The appropriations for CNMI government entities, in other words, aren’t set in stone. However, there are obligations that the Commonwealth must meet regardless of its financial condition. We’re talking about the federal-court-mandated payments to the Settlement Fund, bond payments, medical referrals, emergency/disaster response. Next in importance: government payroll and fuel for CUC’s power plants.
The federal government, to be sure, is expected to approve a massive “rescue plan” that may include over half-a-billion dollars for the CNMI, and that’s terrific news. But a federal stimulus and relief package is not a permanent source of funding — especially for the CNMI’s ongoing, seemingly never-ending annual (and/or quarterly) obligations.
The CNMI government must have a more dependable local revenue source. It must find ways to improve the local economy — or persuade a majority of voters that returning to how things were during the Trust Territory days (total dependence on federal assistance and government jobs that didn’t pay much, but there were other federal handouts, including food from the USDA, and a World War II-era power barge) is the way to go.
IT seems that not a lot of elected officials, lawmakers included, want to acknowledge how CNMI government revenue depends on the state of the local economy. But they want to talk about other things which they believe are more pressing concerns.
They will, for example, talk about a cart, and its design, and how comfortable it should be, and the proper size of its wheels, and why the cart-driver’s food, which should be healthy, of course, should not be served in a foam container placed in a plastic bag, etc., etc.
No one wants to talk about the condition of the poor horse that has to pull the cart and bring its passengers to where they want to go. If someone finally remembers the horse’s existence, then the discussion will be on how the cart should be placed before the horse.
Try to listen to what most lawmakers are saying about the government’s financial crisis and the economic downturn. Most of the “solutions” involve imposing more costs on businesses, consumers, taxpayers — or further increasing the cost of government. They want to put the cart before the horse…to speed things up.
What can actually help improve the economy
TRIPLE J has opened three new business establishments on Tinian. Reputable companies taking risks and investing in the Commonwealth — they are what the CNMI needs. Hence, sensible government officials should ask themselves: what can the government do to encourage more new investments?
In contrast to the CNMI Department of Commerce, which shamelessly wants to collect more and higher fees from businesses that are already struggling, the Commonwealth Ports Authority is making it a bit easier for its tenants — business establishments that employ people — to remain afloat.

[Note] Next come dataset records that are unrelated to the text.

(** A request that was not written gives its entry back. *)
Lemma inv_cleanup w k ri p :
  Inv w -> reqs w !! k = Some ri -> ri_phase ri = Registered ->
  p <> Registered -> p <> OnWire ->
  Inv (with_req k (with_phase p ri) (with_conn (cleanup (ri_mid ri) (conn w)) w)).
Proof.
  intros [HB HL] Hk Hph H1 H2. split.
  - eapply (Base_with_req (with_conn _ w)); [|exact Hk]. apply Base_set_pending; [done|].
    intros Hd. by rewrite (b_done w HB Hd), delete_empty.
  - intros Hd. specialize (HL Hd). destruct (l_active w HL k ri Hk (or_introl Hph)) as [Hent Hreg].
    apply (Live_free w k ri (with_phase p ri) (owed w) (delivered w)); try done.
    by destruct (Hreg Hph).
Qed.

Lemma Base_grows w c :
  Base w -> grows (conn w) c -> panicked c = false -> Base (with_conn c w).
Proof.
  intros [[Hw1 Hw2] B2 B3 B4 B5 B6 B7 B8 B9] Hg Hp.
  pose proof (grows_frame _ _ Hg) as [Hc Hk].
  unfold control in Hc. injection Hc as Hc1 Hc2 Hc3 Hc4 Hc5 Hc6.
  split; cbn; rewrite ?Hc2, ?Hc3, ?Hc5; try done.
  - split; rewrite ?Hc1, ?Hc4, ?Hc5; done.
  - intros k. by rewrite Hk.
  - intros k ch E Ec. destruct (grows_closed _ _ _ _ Hg E Ec) as (ch0 & E0 & Ec0). eauto.
Qed.

(** The ghost fields that a message changes. *)
Lemma Base_ghost w ow l :
  Base w -> ow ⊆ owed w -> (forall k o, (k, o) ∈ l -> o = Some k) ->
  Base (mkWorld (conn w) (reqs w) ow (sweeping w) (delivered w ++ l)).
Proof.
  intros [] Ho Hl. split; cbn; try done; [eauto|].
  intros k o [?|?]%elem_of_app; eauto.
Qed.

Lemma try_send_ne k j r c : k <> j -> chans (try_send k r c) !! j = chans c !! j.
Proof.
  intros H. unfold try_send. destruct (chans c !! k) as [ch|]; [|done].
  destruct (chan_closed ch); [done|]. destruct (_ <? _); [|done]. by apply lookup_insert_ne.
Qed.

(** A message handed to request [k], which was owed it. *)
Lemma Live_deliver w k ri r ow dl :
  Live w -> reqs w !! k = Some ri -> k ∈ owed w -> ow ⊆ owed w ->
  (k ∈ ow -> ri_tr ri = true) ->
  Live (mkWorld (try_send k r (conn w)) (reqs w) ow (sweeping w) dl).
Proof.
  intros [L1 L2 L3 L4] Hk Hin How Htr.
  assert (pending (try_send k r (conn w)) = pending (conn w)) as Hp.
  { pose proof (g_control _ _ (try_send_grows k r (conn w))) as [=]. done. }
  split; cbn; rewrite ?Hp; eauto.
  - intros j rj Ej Hph. destruct (L3 j rj Ej Hph) as [H1 H2]. split; [done|].
    intros E. destruct (H2 E) as (H3 & H4 & H5). rewrite try_send_ne by (intros ->; done).
    split_and!; [intros ?; by apply H3, How|done|done].
  - intros j rj Hj Ej Htj. rewrite try_send_ne by (intros ->; specialize (Htr Hj); congruence). eauto.
Qed.
Record NTCreateResponse := mkNTCreateResponse {
  nr_AndXCommand : Z;
  nr_AndXReserved : Z;
  nr_AndXOffset : Z;
  nr_OpLockLevel : Z;
  nr_FID : Z;
  nr_CreateAction : Z;
  nr_CreationTime : Z;
  nr_LastAccessTime : Z;
  nr_LastWriteTime : Z;
  nr_ChangeTime : Z;
  nr_FileAttributes : Z;
  nr_AllocationSize : Z;
  nr_EndOfFile : Z;
  nr_FileType : Z;
  nr_IPCState : Z;
  nr_IsDirectory : Z;
}.

Definition DecodeNTCreateResponse (params data : bytes) : res NTCreateResponse :=
  if len params <? 68 then Err (Errorf "smb1: nt create response parameters too short") else
  let! andXCommand := idx8 params 0 in
  let! andXReserved := idx8 params 1 in
  let! andXOffset := u16 params 2 4 in
  let! opLockLevel := idx8 params 4 in
  let! fid := u16 params 5 7 in
  let! createAction := u32 params 7 11 in
  let! creationTime := u64 params 11 19 in
  let! lastAccessTime := u64 params 19 27 in
  let! lastWriteTime := u64 params 27 35 in
  let! changeTime := u64 params 35 43 in
  let! fileAttributes := u32 params 43 47 in
  let! allocationSize := u64 params 47 55 in
  let! endOfFile := u64 params 55 63 in
  let! fileType := u16 params 63 65 in
  let! ipcState := u16 params 65 67 in
  let! isDirectory := idx8 params 67 in
  Ok (mkNTCreateResponse andXCommand andXReserved andXOffset opLockLevel fid createAction
        creationTime lastAccessTime lastWriteTime changeTime fileAttributes allocationSize
        endOfFile fileType ipcState isDirectory).

Definition IsDir (r : NTCreateResponse) : bool := negb (nr_IsDirectory r =? 0).

(** ** Reading *)

Record ReadRequest := mkReadRequest {
  rq_AndXCommand : Z;
  rq_AndXReserved : Z;
  rq_AndXOffset : Z;
  rq_FID : Z;
  rq_Offset : Z;
  rq_MaxCountOfBytesToReturn : Z;
  rq_MinCountOfBytesToReturn : Z;
  rq_MaxCountHigh : Z;
  rq_Timeout : Z;
  rq_Remaining : Z;
}.

Definition EncodeReadRequest (req : option ReadRequest) (supportsLargeFiles supportsLargeReadX : bool)
  : res (bytes * bytes) :=
  match req with
  | None => Err (Errorf "smb1: read request is nil")
  | Some req =>
    let! params :=
      if supportsLargeFiles then
        let! params := make 24 in
        let! params := put8 params 0 (rq_AndXCommand req) in
        let! params := put8 params 1 (rq_AndXReserved req) in
        let! params := put16 params 2 4 (rq_AndXOffset req) in
        let! params := put16 params 4 6 (rq_FID req) in
        let! params := put32 params 6 10 (wrap 32 (rq_Offset req)) in
        let! params := put16 params 10 12 (rq_MaxCountOfBytesToReturn req) in
        let! params := put16 params 12 14 (rq_MinCountOfBytesToReturn req) in
        let! params :=
          if supportsLargeReadX then
            let! params := put16 params 14 16 (rq_MaxCountHigh req) in
            put16 params 16 18 0
          else put32 params 14 18 (rq_Timeout req) in
        let! params := put16 params 18 20 (rq_Remaining req) in
        put32 params 20 24 (wrap 32 (Z.shiftr (rq_Offset req) 32))
      else
        let! params := make 20 in
        let! params := put8 params 0 (rq_AndXCommand req) in
        let! params := put8 params 1 (rq_AndXReserved req) in
        let! params := put16 params 2 4 (rq_AndXOffset req) in
        let! params := put16 params 4 6 (rq_FID req) in
        let! params := put32 params 6 10 (wrap 32 (rq_Offset req)) in
        let! params := put16 params 10 12 (rq_MaxCountOfBytesToReturn req) in
        let! params := put16 params 12 14 (rq_MinCountOfBytesToReturn req) in
        let! params := put32 params 14 18 (rq_Timeout req) in
        put16 params 18 20 (rq_Remaining req) in
    Ok (params, [])
  end.

Record ReadResponse := mkReadResponse {
  rr_AndXCommand : Z;
  rr_AndXReserved : Z;
  rr_AndXOffset : Z;
  rr_Remaining : Z;
  rr_DataCompactionMode : Z;
  rr_Reserved : Z;
  rr_DataLength : Z;
  rr_DataOffset : Z;
  rr_DataLengthHigh : Z;
  rr_Data : bytes;
}.

(** [uint64(low) | uint64(high)<<16] *)
Definition combine (low high : Z) : Z := Z.lor low (wrap 64 (Z.shiftl high 16)).
(** Connecting to a share registers the tree under its TID and leaves the
    other trees alone, disconnecting removes it and no other, both keep the UID
    and the guest flag, and the registry stays keyed by TID; the tree has the
    path asked for, in upper case, and the TID of the server's reply. *)
Theorem trees_registered {T} `{TransportLaws T} ToUpper c s path t p s' t' :
  registered s -> TreeConnect ToUpper c s path t = (Ok (p, s'), t') ->
  registered s' /\ trees s' !! te_TID p = Some p /\ te_Path p = ToUpper path /\
  (forall tid, tid <> te_TID p -> trees s' !! tid = trees s !! tid) /\
  uid s' = uid s /\ isGuest s' = isGuest s /\
  forall tid t1 s'' t2, TreeDisconnect s' tid t1 = (Ok s'', t2) ->
    registered s'' /\ trees s'' !! tid = None /\
    (forall tid', tid' <> tid -> trees s'' !! tid' = trees s' !! tid') /\
    uid s'' = uid s /\ isGuest s'' = isGuest s.
Proof.
  intros Hs Hc. unfold TreeConnect in Hc. inv_calls.
  destruct o0 as [e|], o as [resp|]; try done. inv_calls. injection Hc as <- <- <-.
  cbn [te_TID te_Path trees uid isGuest tq_Path tree_request].
  split; [by apply map_Forall_insert_2|]. split; [by rewrite lookup_insert_eq|]. split; [done|].
  split; [intros tid Ht; by rewrite lookup_insert_ne by congruence|]. split; [done|]. split; [done|].
  intros tid t1 s'' t2 Hd. unfold TreeDisconnect in Hd. inv_calls. injection Hd as <- <-.
  cbn [trees uid isGuest].
  split; [by apply map_Forall_delete, map_Forall_insert_2|]. split; [by rewrite lookup_delete_eq|].
  split; [|done]. intros tid' Ht. by rewrite lookup_delete_ne by congruence.
Qed.

Definition example_session : UserSession := mkUserSession 7 false ∅.

Definition example_tree : Tree := mkTree 3 (str "\\SRV\DATA") (str "A:") 1 [].
Definition tree_script : script :=
  mkScript [] [response_of (reply_of SMB_COM_TREE_CONNECT_ANDX 0 7 3)
     ([byte_of 0xFF; byte_of 0] ++ le_put 2 0 ++ le_put 2 1) (str "A:" ++ [Byte.x00])].

Lemma trees_registered_witness :
  exists s' t',
    TreeConnect id example_negotiated example_session (str "\\SRV\DATA") tree_script =
      (Ok (example_tree, s'), t') /\ trees s' !! 3 = Some example_tree.
Proof.
  set (s' := mkUserSession 7 false {[3 := example_tree]}).
  assert (exists t', TreeConnect id example_negotiated example_session (str "\\SRV\DATA") tree_script =
    (Ok (example_tree, s'), t')) as [t' E] by (eexists; vm_compute; reflexivity).
  exists s', t'. split; [exact E|].
  exact (proj1 (proj2 (trees_registered (T := script) id example_negotiated example_session
    (str "\\SRV\DATA") tree_script example_tree s' t' (map_Forall_empty _) E))).
Defined.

That’s the ticket.
Also to be commended are the administration, the private sector, community groups and lawmakers who are cleaning up and/or maintaining tourist sites and public parks. A peaceful Commonwealth of community-oriented volunteers of all ages who are maintaining their island’s cleanliness by doing what can be done instead of just whining and/or finger-pointing. That’s the CNMI.
More good news for the local economy: the announcement that major road repair and construction projects will start this year.
Memo to policy-makers: stick to what doesn’t make things worse; do no further harm.